#### EXERCISE DATA ####

(** ** One lock per byte and owner *)

Lemma apart_unique a b x : apart a b → nonempty a → nonempty b → r_owner a = r_owner b →
  covers a x → covers b x → False.
Proof. unfold apart, gap, nonempty, covers. intros H ? ? E. destruct (H E); lia. Qed.

Lemma unique_cover l r r' b : StronglySorted apart l → Forall nonempty l →
  r ∈ l → r' ∈ l → r_owner r = r_owner r' → covers r b → covers r' b → r = r'.
Proof.
  intros Hs Hn. induction Hs as [|x l Hs IH Hx]; [by intros ?%elem_of_nil|].
  inversion Hn as [|? ? Hx0 Hn']; subst. rewrite Forall_forall in Hx, Hn'.
  intros [->|Hr]%elem_of_cons [->|Hr']%elem_of_cons Ho Hc Hc'; [done| | |].
  - exfalso. by apply (apart_unique x r' b (Hx _ Hr') Hx0 (Hn' _ Hr')).
  - exfalso. by apply (apart_unique x r b (Hx _ Hr) Hx0 (Hn' _ Hr)).
  - apply IH; try done. by apply Forall_forall.
Qed.

Lemma wf_apart l : records_wf l → StronglySorted apart l.
Proof. intros []. eapply sorted_weaken; [apply before_apart|done]. Qed.

Lemma holds_functional l o b w w' : records_wf l → holds l o b w → holds l o b w' → w = w'.
Proof.
  intros Hwf (r & Hr & Ho & Hc & <-) (r' & Hr' & Ho' & Hc' & <-). f_equal.
  apply (unique_cover l r r' b); try done; [by apply wf_apart|by apply wf_nonempty|congruence].
Qed.

(** ** Sorting by start *)

Lemma insert_by_start_perm r l : insert_by_start r l ≡ₚ r :: l.
Proof.
  induction l as [|x l IH]; simpl; [done|]. destruct (_ <? _); [done|]. rewrite IH. by constructor.
Qed.

Lemma sort_by_start_perm l : sort_by_start l ≡ₚ l.
Proof.
  unfold sort_by_start. enough (∀ k, foldl (λ l r, insert_by_start r l) k l ≡ₚ k ++ l) as H by by apply H.
  induction l as [|x l IH]; intros k; simpl; [by rewrite app_nil_r|].
  rewrite IH, insert_by_start_perm. simpl. by rewrite Permutation_middle.
Qed.

Definition starts_before (a b : range) : Prop := r_start a ≤ r_start b.

Lemma insert_by_start_sorted r l :
  StronglySorted starts_before l → StronglySorted starts_before (insert_by_start r l).
Proof.
  unfold starts_before. induction 1 as [|x l Hl IH Hx]; simpl; [by repeat constructor|].
  destruct (Z.ltb_spec (r_start r) (r_start x)).
  - constructor; [by constructor|]. constructor; [lia|]. eapply Forall_impl; [done|]. simpl. lia.
  - constructor; [done|]. rewrite insert_by_start_perm. by constructor.
Qed.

####

[TO DO] Beginning at the line with "inversion Hn as" and ending at the line with "- exfalso. by apply (apart_unique x r b", reproduce each line of the data above exactly, and add no other lines.

[FINISHED TASK]
  inversion Hn as [|? ? Hx0 Hn']; subst. rewrite Forall_forall in Hx, Hn'.
  intros [->|Hr]%elem_of_cons [->|Hr']%elem_of_cons Ho Hc Hc'; [done| | |].
  - exfalso. by apply (apart_unique x r' b (Hx _ Hr') Hx0 (Hn' _ Hr')).
  - exfalso. by apply (apart_unique x r b (Hx _ Hr) Hx0 (Hn' _ Hr)).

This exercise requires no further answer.